METS Profile for Historical Newspapers [draft] The METS Profile for Historical Newspapers specifies how METS documents representing digitized historical newspapers should be encoded. Note that the profile is to be used to represent a single issue of a newspaper. The profile uses MODS to express the logical structure of a newspaper issue, and uses the METS structMap to express the physical structure of the newspaper issue. [draft abstract] URL to find Profile and related documents: http://www.loc.gov/standards/mets/test/ndnp/profile_notes.html mcundiff@loc.gov

METS Profile (features) Represents one issue of a newspaper.

METS Profile (features) The Profile presumes the use of alto files (or some equivalent) where the zones on the corresponding digital image (expressed as coordinates) are correlated to the corresponding logical entity (e.g. article or paragraph) and also to the corresponding OCR text.

METS Profile (features) The Profile maintains a strict separation between logical entities and physical entities.

METS Profile (features) The primary logical entities are issue, issue section, article, article section, illustration, and advertisement. The top-level MODS record describes the issue. The other primary logical entities (issue section, article, article section, illustration, and advertisement) are described in a heirarchy of MODS relatedItem elements.

METS Profile (features) Logical structure is represented using MODS in the METS dmdSec. It is necessary to use the latest version (version 3.2) of MODS.

Hierarchy of Logical Entities issue issue section article (or article-like entity) paragraph illustration (photograph, drawing, map, table) article section illustration advertisements article

METS Profile (features) The primary logical entities are expressed as values of the MODS genre element.

Use of MODS relatedItem element to express logical structure <mods:mods> <mods:titleInfo> <mods:title>Baltimore Sun</mods:title> <mods:genre>newspaper</genre> </mods:titleInfo> <mods:relatedItem type="constituent"> <mods:title>Sports</mods:title> <mods:genre>section</genre> <mods:relatedItem type="constituent"> <mods:title>O’s Split Beantown Twi-niter</mods:title> <mods:genre>article</mods:genre> <mods:title>Aparicio puts tag on Jensen to end 7th</mods:title> <mods:genre>photograph</genre> </mods:relatedItem> </mods:mods>

METS Profile (features) The allowable genre values (for Profile compliance) are listed in Newspaper Genre Terms [draft].

METS Profile (features) It is also possible to tag subparts of the primary logical entities. The typical example of this is tagging the paragraph. This is accomplished using the MODS part element.

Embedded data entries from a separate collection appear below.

(* ===== verification/CSession.v ===== *)
(** * CSession: the client's session, csession.go

    The client implements Session over a roundTripper: each call sends one
    request and checks the type of the response.  A round tripper is a
    parameter of the component ([RoundTripper]); [loopback] is the one that a
    server provides: the message goes to a handler, and its result comes back
    as the server's loop and [send] pack it ([newFcall], [newErrorFcall],
    [send_response]). *)
From S2P Require Import Prelude Types FileSys SFileSys SessionSpec Session SleepFS SSession Transport.

(** transport.go: the interface [roundTripper]. *)
Class RoundTripper (St : Type) :=
  send : context → Message → St → result error (option Message) * St.

Section Client.
Context {St : Type} `{!RoundTripper St}.

(** Send, and take the response apart with a type assertion. *)
Definition call {A} (ctx : context) (msg : Message) (assert : Message → option A) (s : St)
    : result error A * St :=
  match send ctx msg s with
  | (Ok (Some resp), s) =>
      (match assert resp with Some a => Ok a | None => Err ErrUnexpectedMsg end, s)
  | (Ok None, s) => (Err ErrUnexpectedMsg, s)
  | (Err e, s) => (Err e, s)
  | (Panic w, s) => (Panic w, s)
  | (Hang w, s) => (Hang w, s)
  end.

Definition client_Auth (ctx : context) (afid : Z) (uname aname : string) :=
  call ctx (MessageTauth afid uname aname)
    (λ m, match m with MessageRauth q => Some q | _ => None end).

Definition client_Attach (ctx : context) (fid afid : Z) (uname aname : string) :=
  call ctx (MessageTattach fid afid uname aname)
    (λ m, match m with MessageRattach q => Some q | _ => None end).

Definition client_Clunk (ctx : context) (fid : Z) :=
  call ctx (MessageTclunk fid) (λ m, match m with MessageRclunk => Some () | _ => None end).

Definition client_Remove (ctx : context) (fid : Z) :=
  call ctx (MessageTremove fid) (λ m, match m with MessageRremove => Some () | _ => None end).

Definition client_Walk (ctx : context) (fid newfid : Z) (names : list string) (s : St) :=
  if decide (16 < length names)%nat then (Err ErrWalkLimit, s)
  else call ctx (MessageTwalk fid newfid names)
         (λ m, match m with MessageRwalk qids => Some qids | _ => None end) s.

(** [count] is the length of the buffer; the bytes are what is copied. *)
Definition client_Read (ctx : context) (fid count offset : Z) (s : St)
    : result error (bytes * option error) * St :=
  let '(r, s) := call ctx (MessageTread fid (u64 offset) (u32 count))
                   (λ m, match m with MessageRread d => Some d | _ => None end) s in
  ((λ d, (take (Z.to_nat count) d, if decide (len d = 0) then Some EOF else None)) <$> r, s).

Definition client_Write (ctx : context) (fid : Z) (p : bytes) (offset : Z) (s : St)
    : result error (Z * option error) * St :=
  let '(r, s) := call ctx (MessageTwrite fid (u64 offset) p)
                   (λ m, match m with MessageRwrite n => Some n | _ => None end) s in
  ((λ n, (n, if decide (n < len p) then Some ErrShortWrite else None)) <$> r, s).

Definition client_Open (ctx : context) (fid mode : Z) :=
  call ctx (MessageTopen fid mode)
    (λ m, match m with MessageRopen q u => Some (q, u) | _ => None end).

Definition client_Create (ctx : context) (parent : Z) (name : string) (perm mode : Z) :=
  call ctx (MessageTcreate parent name perm mode)
    (λ m, match m with MessageRcreate q u => Some (q, u) | _ => None end).

Definition client_Stat (ctx : context) (fid : Z) :=
  call ctx (MessageTstat fid) (λ m, match m with MessageRstat d => Some d | _ => None end).

Definition client_WStat (ctx : context) (fid : Z) (dir : Dir) :=
  call ctx (MessageTwstat fid dir) (λ m, match m with MessageRwstat => Some () | _ => None end).

(** The client as a Session, with the negotiated msize and version. *)
Definition client (msize : Z) (version : string) : Session St := {|
  sAuth := client_Auth;
  sAttach := client_Attach;
  sClunk := client_Clunk;
  sRemove := client_Remove;
  sWalk := client_Walk;
  sRead := client_Read;
  sWrite := client_Write;
  sOpen := client_Open;
  sCreate := client_Create;
  sStat := client_Stat;
  sWStat := client_WStat;
  sVersion := λ _, (msize, version)
|}.
End Client.

(** ** A client of the server of this package *)

(** The handler's result, packed by the server's loop under the request's
    tag and unpacked by [send]. *)
Definition loopback {St} (handler : context → Message → St → result error Message * St) (tag : Z)
    : RoundTripper St := λ ctx msg s,
  match handler ctx msg s with
  | (Ok m, s) => (send_response (newFcall tag m), s)
  | (Err e, s) => (send_response (newErrorFcall tag e), s)
  | (Panic w, s) => (Panic w, s)
  | (Hang w, s) => (Hang w, s)
  end.

(** An error as it arrives at the other end. *)
Definition remote_error (e : error) : error :=
  match e with E9p s => E9p s | e => E9p (Error_ e) end.

Definition remote {A St} (r : result error A * St) : result error A * St :=
  (match r.1 with Err e => Err (remote_error e) | x => x end, r.2).

Section Loopback.
Context {St : Type} `{!Session St} (msize tag : Z).

#[local] Instance server : RoundTripper St := loopback (Handle msize) tag.

Lemma send_error e : send_response (newErrorFcall tag e) = Err (remote_error e).
Proof. by destruct e. Qed.

Lemma call_respond {A B} ctx msg (r : result error A * St) (k : A → Message)
    (assert : Message → option B) (f : A → B) s :
  Handle msize ctx msg s = respond r k →
  (∀ a, Type_ (k a) ≠ Rerror ∧ assert (k a) = Some (f a)) →
  call ctx msg assert s = remote (f <$> r.1, r.2).
Proof.
  intros E Hk. unfold call, send, server, loopback. rewrite E. unfold respond, remote.
  destruct r as [[a|e|w|w] s']; cbn [fst snd fmap result_fmap]; [| |done|done].
  - destruct (Hk a) as [Ht Ha]. unfold send_response. cbn [Fcall_Type newFcall Fcall_Message].
    rewrite decide_False by done. by rewrite Ha.
  - by rewrite send_error.
Qed.

(** Calls whose result the message carries as it is. *)
Lemma call_id {A} ctx msg (r : result error A * St) (k : A → Message)
    (assert : Message → option A) s :
  (∀ a, Type_ (k a) ≠ Rerror ∧ assert (k a) = Some a) →
  Handle msize ctx msg s = respond r k → call ctx msg assert s = remote r.
Proof.
  intros Hk E. rewrite (call_respond _ _ r k _ id) by done.
  by destruct r as [[] ?].
Qed.

Lemma call_respond_n {A B} ctx msg (r : result error (A * option error) * St) (k : A → Message)
    (assert : Message → option B) (f : A → B) s :
  Handle msize ctx msg s = respond_n r k →
  (∀ a, Type_ (k a) ≠ Rerror ∧ assert (k a) = Some (f a)) →
  call ctx msg assert s
  = remote ('(a, err) ← r.1; match err with Some e => Err e | None => Ok (f a) end, r.2).
Proof.
  intros E Hk. unfold call, send, server, loopback. rewrite E. unfold respond_n, remote.
  destruct r as [[[a [e|]]|e|w|w] s']; cbn [fst snd mbind result_bind]; try done;
    try (by rewrite send_error).
  destruct (Hk a) as [Ht Ha]. unfold send_response. cbn [Fcall_Type newFcall Fcall_Message].
  rewrite decide_False by done. by rewrite Ha.
Qed.
End Loopback.

(** The client's view of a server's session. *)
Definition through {St} `{!Session St} (msize tag : Z) : Session St :=
  client (RoundTripper0 := loopback (Handle msize) tag) msize DefaultVersion.

Lemma int64_u64 z : - 2 ^ 63 ≤ z < 2 ^ 63 → int64 (u64 z) = z.
Proof.
  intros H. unfold int64, u64.
  destruct (decide (0 ≤ z)) as [Hz|Hz].
  - rewrite (Z.mod_small z) by lia. rewrite Z.mod_small; lia.
  - replace (z mod 2 ^ 64) with (z + 2 ^ 64).
    2:{ replace z with (z + 2 ^ 64 + (-1) * 2 ^ 64) at 2 by lia.
        rewrite Z.mod_add by lia. rewrite Z.mod_small; lia. }
    replace (z + 2 ^ 64 + 2 ^ 63) with (z + 2 ^ 63 + 1 * 2 ^ 64) by lia.
    rewrite Z.mod_add by lia. rewrite Z.mod_small; lia.
Qed.

(** ** Theorems *)

(** C25. The client is transparent: a call made through the client's session,
    the protocol messages and the server's handler is the same call on the
    server's session, with the same effect on its state.  Errors arrive as
    protocol errors with their text; a read is limited to what a message
    holds and an empty one is io.EOF; a short write is io.ErrShortWrite; a
    walk of more than 16 names is refused by the client. *)
Theorem client_transparent {St} `{!Session St} msize tag ctx (s : St) :
  (∀ afid u a, sAuth (Session := through msize tag) ctx afid u a s = remote (sAuth ctx afid u a s)) ∧
  (∀ fid afid u a, sAttach (Session := through msize tag) ctx fid afid u a s
                   = remote (sAttach ctx fid afid u a s)) ∧
  (∀ fid, sClunk (Session := through msize tag) ctx fid s = remote (sClunk ctx fid s)) ∧
  (∀ fid, sRemove (Session := through msize tag) ctx fid s = remote (sRemove ctx fid s)) ∧
  (∀ fid newfid names, sWalk (Session := through msize tag) ctx fid newfid names s
     = if decide (16 < length names)%nat then (Err ErrWalkLimit, s)
       else remote (sWalk ctx fid newfid names s)) ∧
  (∀ fid mode, sOpen (Session := through msize tag) ctx fid mode s = remote (sOpen ctx fid mode s)) ∧
  (∀ fid name perm mode, sCreate (Session := through msize tag) ctx fid name perm mode s
                         = remote (sCreate ctx fid name perm mode s)) ∧
  (∀ fid, sStat (Session := through msize tag) ctx fid s = remote (sStat ctx fid s)) ∧
  (∀ fid d, sWStat (Session := through msize tag) ctx fid d s = remote (sWStat ctx fid d s)) ∧
  (∀ fid count off, in_width 32 count → - 2 ^ 63 ≤ off < 2 ^ 63 →
     sRead (Session := through msize tag) ctx fid count off s
     = let r := sRead ctx fid (read_count msize count) off s in
       remote ('(d, err) ← r.1;
               match err with
               | Some e => Err e
               | None => Ok (take (Z.to_nat count) d, if decide (len d = 0) then Some EOF else None)
               end, r.2)) ∧
  (∀ fid p off, - 2 ^ 63 ≤ off < 2 ^ 63 →
     sWrite (Session := through msize tag) ctx fid p off s
     = let r := sWrite ctx fid p off s in
       remote ('(n, err) ← r.1;
               match err with
               | Some e => Err e
               | None => Ok (u32 n, if decide (u32 n < len p) then Some ErrShortWrite else None)
               end, r.2)).
Proof.
  unfold through. change (loopback (Handle msize) tag) with (server msize tag).
  cbn [client sAuth sAttach sClunk sRemove sWalk sOpen sCreate sStat sWStat sRead sWrite].
  split_and!; intros.
  - apply (call_id msize tag _ _ _ MessageRauth); [by intros a'|reflexivity].
  - apply (call_id msize tag _ _ _ MessageRattach); [by intros a'|reflexivity].
  - apply (call_id msize tag _ _ _ (λ _, MessageRclunk)); [by intros []|reflexivity].
  - apply (call_id msize tag _ _ _ (λ _, MessageRremove)); [by intros []|reflexivity].
  - unfold client_Walk. case_decide; [done|].
    apply (call_id msize tag _ _ _ MessageRwalk); [by intros a'|reflexivity].
  - apply (call_id msize tag _ _ _ (λ '(qid, iounit), MessageRopen qid iounit)); [by intros []|reflexivity].
  - apply (call_id msize tag _ _ _ (λ '(qid, iounit), MessageRcreate qid iounit)); [by intros []|reflexivity].
  - apply (call_id msize tag _ _ _ MessageRstat); [by intros a'|reflexivity].
  - apply (call_id msize tag _ _ _ (λ _, MessageRwstat)); [by intros []|reflexivity].
  - unfold client_Read. rewrite u32_small by (unfold in_width in *; lia).
    rewrite (call_respond_n msize tag ctx _ (sRead ctx fid (read_count msize count) off s)
               MessageRread _ id); [|by cbn; rewrite int64_u64|done].
    by destruct (sRead _ _ _ _ _) as [[[d [e|]]| | |] s'].
  - unfold client_Write.
    rewrite (call_respond_n msize tag ctx _ (sWrite ctx fid p off s)
               (λ n, MessageRwrite (u32 n)) _ u32); [|by cbn; rewrite int64_u64|done].
    by destruct (sWrite _ _ _ _ _) as [[[n [e|]]| | |] s'].
Qed.

Lemma client_transparent_witness :
  sRead (Session := through 64 7) None 1 100 0 sleep_attached
  = remote ('(d, err) ← fst (sRead None 1 (read_count 64 100) 0 sleep_attached);
            match err with
            | Some e => Err e
            | None => Ok (take (Z.to_nat 100) d, if decide (len d = 0) then Some EOF else None)
            end, snd (sRead None 1 (read_count 64 100) 0 sleep_attached)).
Proof.
  destruct (client_transparent 64 7 None sleep_attached)
    as (_ & _ & _ & _ & _ & _ & _ & _ & _ & H & _).
  apply H; [apply (bool_decide_unpack _); vm_compute; exact I|lia].
Defined.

METS Profile (features) There are only three physical entities. They are: issue, page, and pageRegion.

METS Profile (features) The physical entities are represented in the structMap section of the METS document as div types (div type="news:page"). There is only one structMap.

METS Profile (features) Page regions are correlated to the corresponding logical entity by means of an IDREF link. Note that one or more page regions may correspond to a single logical entity. This makes it possible to make the necessary associations when the logical entity is split into more than one physical entity, e.g. when a paragraph is continued on the next column or an article is continued on a different page.

METS Profile (features) Example document http://memory.loc.gov/cocoon/diglib/loc.news.sr.1002/default.html

Parting Thoughts Agreement on a data standard (such as a METS profile) will facilitate interoperability. Interoperability can be between any two agents (digital library applications, preservation repositories, search and retrieval systems, etc.) Newspaper community has a “quality vs. quantity” dilemma. Large volume of material to be digitized necessitates automatic processing. Automatic processing produces dirty data and less satisfying results. High quality processing (requiring more human intervention) is more expensive but produces far better results and pays dividends far into the future (the data will be used over and over without additional cost).